Животина запомнила тот кусок мяса. А вот ее хозяин…
Коша посидела на подоконнике, потом на ступеньках… Через полчаса вышла на улицу и села на лавку. Сидела там час. Собралась уходить — подъехала машина.
Из машина вышли: Ринат, два парня, которые были с ним в галерее, и девушка.
Ринат сразу заметил Кошу и поморщился. Знаком отправил компанию в мастерскую, отдав ключи, а сам направился к Коше. Но компания не спешила. Они все провожали его внимательными взглядами. Каждый шаг голубоглазого «ангела» был словно привязан нитками к их зрачкам.
Коша подумала, что все очень глупо. Потому что прила она вовсе не за этим. Она хочет узнать насчет галереи. Ей уж очень нужны деньги. А остальное… Ну что ж? Она все понимает.

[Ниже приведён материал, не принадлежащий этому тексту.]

(* ===== verification/RfsUnlink.v ===== *)
(** * Removing a name: [rfs_unlink]

    The entry of the name is taken out of the directory by moving the later ones
    forward; the inode loses a link, and with the last one its blocks and its
    place on the disk. *)
From S2P Require Import Prelude Pages HashTable CString VfsData Rfs RfsDisk RfsFile RfsDir RfsLife.

(** ** Entries that move *)

Lemma str_at_inj m a n1 : forall n2, is_name n1 -> is_name n2 -> str_at m a n1 = true -> str_at m a n2 = true -> n1 = n2.
Proof.
  revert a. induction n1 as [|c n1 IH]; intros a [|d n2] H1 H2 E1 E2; cbn [str_at] in *; [done| | |].
  - apply Z.eqb_eq in E1. apply andb_true_iff in E2 as [E2 _]. apply Z.eqb_eq in E2. apply list.Forall_cons in H2 as [H2 _]. lia.
  - apply Z.eqb_eq in E2. apply andb_true_iff in E1 as [E1 _]. apply Z.eqb_eq in E1. apply list.Forall_cons in H1 as [H1 _]. lia.
  - apply andb_true_iff in E1 as [E1 F1]. apply andb_true_iff in E2 as [E2 F2]. apply Z.eqb_eq in E1, E2. apply list.Forall_cons in H1 as [_ H1], H2 as [_ H2].
    f_equal; [congruence|]. by apply (IH (a + 1)).
Qed.

Lemma str_at_shift m e name : forall a, str_at (fun y => m (y + e)) a name = str_at m (a + e) name.
Proof. induction name as [|c name IH]; intros a; cbn [str_at]; [done|]. rewrite IH. by replace (a + 1 + e) with (a + e + 1) by lia. Qed.

Lemma load_le_shift m e k : forall a, load_le k (fun y => m (y + e)) a = load_le k m (a + e).
Proof. induction k as [|k IH]; intros a; cbn [load_le]; [done|]. rewrite IH. by replace (a + 1 + e) with (a + e + 1) by lia. Qed.
Lemma erase_dentry_run s bd bv own k d x :
  vfs_ok s bd bv own k -> dentries s !! d = Some x -> content bd (mkDKey (d_parent x) (d_name x)) = Some d ->
  exists ps t bd' own', hash_erase_dentry d s = Ret 0 (set_dentry_hash_table t (set_fpages ps s)) /\
    vfs_ok (set_dentry_hash_table t (set_fpages ps s)) bd' bv own' (S k) /\
    forall j, content bd' j = if dentry_hash_equal (mkDKey (d_parent x) (d_name x)) j then None else content bd j.
Proof.
  intros [Hp Hd Hdu Hv Hvu Hdn Hvn Hde Hvi] Hx Hc. set (key := mkDKey (d_parent x) (d_name x)) in *.
  assert (Hok : hash_ok (mkH (fpages s) (dentry_hash_table s)) bd own k).
  { split; [done|done|done|]. intros i a Ha. by apply Hdn in Ha as (? & _). }
  destruct (erase_run _ _ _ _ Hok key (dentry_hash_range key)) as ([ps t] & bd' & own' & Hrun & Hok' & Hown & Hsub & Hcont).
  rewrite Hc in Hrun, Hok'. exists ps, t, bd', own'. split; [|split; [|done]].
  - unfold hash_erase_dentry, bind, get_dentry, obj. rewrite Hx. unfold on_dentries, zoom. fold key. by rewrite Hrun.
  - destruct Hok' as [Hp' Hr' Hu' Ho']. split; cbn; try done.
    + intros i a Ha. pose proof (Ho' i a Ha) as Hao. apply Hsub in Ha. apply Hdn in Ha as (_ & ? & ? & ?). done.
    + intros i a Ha. destruct (Hvn i a Ha) as (Hao & Ha1 & Ha2). split; [|done]. apply Hown; [done|].
      intros j Hj. apply Hdn in Hj as (_ & _ & _ & Hj). by apply (Hj i).
    + intros p y Hy. destruct (Hde p y Hy) as [Hpo Hpv]. split; [|done]. apply Hown; [done|].
      intros j Hj. apply Hdn in Hj as (_ & Hj & _). by rewrite Hj in Hy.
    + intros p n Hn. apply Hown; [by eapply Hvi|]. intros j Hj. apply Hdn in Hj as (_ & _ & Hj & _). by rewrite Hj in Hn.
Qed.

Ринат остановился в двух метрах, не доходя до Коши. Он стоял на сверкающих трамвайных рельсах. И, глядя на него, она вынужденна была смотреть в далекие глаза его друзей. Недобрые глаза его друзей.
С очень гадким чувством Коша встала со скамейки.
— Привет, — сказала она.
На его лице были черные очки. Он снял их. Лучше бы он не делал этого.
Глаза. Его и ее…
Она сделала еще пол шага, но Ринат отступил, сохранив расстояние.
— Я говорил с Валентином, — сказал он и спрятал глаза в тени ресниц.
Надо же, в голосе совершенно не было заметно того, что было в глазах. Коша даже засмеялась от этого несоответствия, Ринат удивленно и немного растерянно взглянул на нее и снова одел очки.
— Да… Так лучше. — усмехнулась Коша.
— Я говорил с Валентином, — снова повторил он. — И с ребятами говорил. Я правда хотел как-то помочь. И ты правда делаешь ох…тельную живопись. — Он даже матерился интеллигентно. — И… все остальное. — продолжил он приличным тоном воспитанного в тридцати трех поколениях питерского интеллигента. — Но они против. И Валентин не поддается… а эта девушка — моя жена. Извини, я не могу тебя сейчас пригласить. Я потом познакомлю вас. В этом нет ничего такого. Но сейчас — нет. Боюсь, она меня неправильно поймет. На крыше было… для меня это важно… Хочу, чтобы ты знала это. Так, как было, уже никогда не будет. Я хотел бы сохранить с тобой хорошие отношения. Думаю, что ты тоже. Мы ведь взрослые люди. Правда? Все будет хорошо. Осенью будет еще одна выставка… Может быть, и ты там выставишься вместе со «Вторым пришествием».
— Не бздите, а то улетите, — сказала Коша мрачным голосом, повернулась к нему спиной и пошла, не оглядываясь, на вялых подгибающихся ногах. Она боялась, что если оглянется, то с ней что-то случиться.
Через пару минут кто-то окликнул:
— Ринат! Ты скоро там?
(Рита)
Это было не то, что интересовало Риту в данный момент. Но Коша не сделала одолжения пометить, где ей, Рите, интересно, а где — нет.